Benchmark Survey: Cloud Performance Up, Prices Vary
Public cloud offerings vary widely in terms of price and performance, but a cloud survey finds that overall performance is improving while prices among leading public cloud vendors continue to drop as they jockey to help enterprises shift to hybrid deployments.
The benchmarking study released by technology consultant Cloud Spectator looked at infrastructure-as-a-service (IaaS) performance features such as differences in virtual machine performance, price variability and overall value delivered by the top ten public cloud vendors.
Public cloud vendors are striving to differentiate their services beyond price in response to the enterprise embrace of hybrid and multi-cloud strategies. The latter approach seeks to avoid vendor lock-in by using different cloud vendors for specific workloads types. That competition, the survey found, is improving “cost efficiency.”

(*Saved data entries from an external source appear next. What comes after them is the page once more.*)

Lemma load_from_file_read_error_witness :
  get_file_content "model.ptl" ToyFiles.disk0 = Throw IOError
  ∧ load_jit_module_from_file "model.ptl" Toy.other None ToyFiles.disk0
      Toy.loading
    = (Throw IOError, Toy.other, Toy.loading).
Proof.
  split; [vm_compute; reflexivity|].
  exact (load_from_file_read_error (Collab := Toy.collaborators)
           (Env := ToyFiles.environment)
           "model.ptl" Toy.other None ToyFiles.disk0 Toy.loading).
Defined.

Lemma stream_load_agrees_with_file_load_witness :
  load_jit_module_from_stream (String.list_byte_of_string "abc") Toy.other
    (Some CPU) Toy.loading
  = (load_jit_module_from_file "notes.txt" Toy.other None ToyFiles.disk0
       Toy.loading, []).
Proof.
  apply (stream_load_agrees_with_file_load (Collab := Toy.collaborators)
           (Env := ToyFiles.environment)
           (String.list_byte_of_string "abc") []
           (Ok (String.list_byte_of_string "abc", 3)));
    vm_compute; reflexivity.
Defined.

Lemma save_jit_module_replaces_file_or_does_nothing_witness :
  save_jit_module Toy.module0 "notes.txt" Toy.extra0 (Toy.world0 7)
    ToyFiles.disk0 !! "notes.txt"
  = Some Toy.artifact0
  ∧ save_jit_module Toy.module0 "" Toy.extra0 (Toy.world0 7) ToyFiles.disk0
    = ToyFiles.disk0.
Proof.
  split.
  - exact (proj1 (save_jit_module_replaces_file_or_does_nothing
                    (Collab := Toy.collaborators)
                    (Env := ToyFiles.environment)
                    Toy.module0 "notes.txt" Toy.extra0 (Toy.world0 7)
                    ToyFiles.disk0)).
  - exact (proj1 (save_jit_module_replaces_file_or_does_nothing
                    (Collab := Toy.collaborators)
                    (Env := ToyFiles.environment)
                    Toy.module0 "" Toy.extra0 (Toy.world0 7)
                    ToyFiles.disk0)).
Defined.

Lemma save_to_file_then_load_round_trip_witness :
  ∃ m w',
    load_jit_module_from_file "model.ptl" ∅ None
      (save_jit_module Toy.module0 "model.ptl" Toy.extra0 (Toy.world0 7)
         ToyFiles.disk0)
      Toy.loading
    = (Ok m, Toy.extra0, w')
    ∧ _ivalue m = _ivalue Toy.module0.
Proof.
  apply (save_to_file_then_load_round_trip (Collab := Toy.collaborators)
           (Env := ToyFiles.environment)
           Toy.module0 Toy.extra0 (Toy.world0 7) Toy.loading "model.ptl"
           ToyFiles.disk0 None).
  - vm_compute; reflexivity.
  - exists Toy.artifact0, (length Toy.artifact0).
    split; vm_compute; reflexivity.
  - exists (Toy.MkMobile 1 7), (Some Toy.artifact0).
    split_and!; vm_compute; reflexivity.
  - intros o Ho. exists o. split; [reflexivity | exact Ho].
Defined.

"IaaS performance continues to be a major consideration of enterprises when implementing a hybrid cloud— and benchmarking private and public infrastructure is a critical step in an organization's overall evaluation process,” said Cloud Spectator CEO Ken Balazs.
The benchmarking study considered factors such as performance and stability results for CPU, “block storage” and memory for several virtual machine sizes. It examined 1.5 million data points collected over a 24-hour period in January 2018.
The Boston-based cloud consultant found that differences in virtual machine performance, including CPUs and memory, varied modestly among the top ten public vendors by a factor of 1.5. However, price swings were more pronounced, varying by as much as a factor of four.
Other public cloud trackers have noted increased price competition in areas such as object storage. Market analyst 451 Research said last year it detected a reduction in object storage prices offered by IBM SoftLayer (NYSE: IBM). Rivals Amazon Web Services, Google (NASDAQ: GOOGL) and Microsoft NASDAQ: MSFT) responded in kind, prompting the research firm to predict that prices for virtual machines—long the focus of cloud price wars—will continue to decline along with object storage. Relational databases "are likely to be the next competitive front," 451 Research added.
Meanwhile, Synergy Research Group reported in February that enterprise spending on cloud infrastructure services jumped 46 percent year-on-year during the last quarter of 2017. “In large part the expansion was driven by aggressive growth of Amazon (AWS), Microsoft, Google and Alibaba, who all increased their share of the worldwide market at the expense of smaller cloud providers,” the market tracker said.
The benchmarking survey did not include China’s Alibaba (NYSE: BABA) but did include U.S.-based market leaders along with CenturyLink (NYSE: CTL), Digital Ocean, Dimension Data, IBM SoftLayer, OVH (ASX: OVH) and Rackspace.
As runner-ups pursue public cloud giant AWS, many are also looking to differentiate themselves through consumption pricing models and security features like data encryption. For example, Google Cloud announced new security controls this week designed to “help enterprises keep their sensitive data private” when using its storage and computing resources.
Google likened the security controls to “a firewall for API-based services” running on its cloud platform.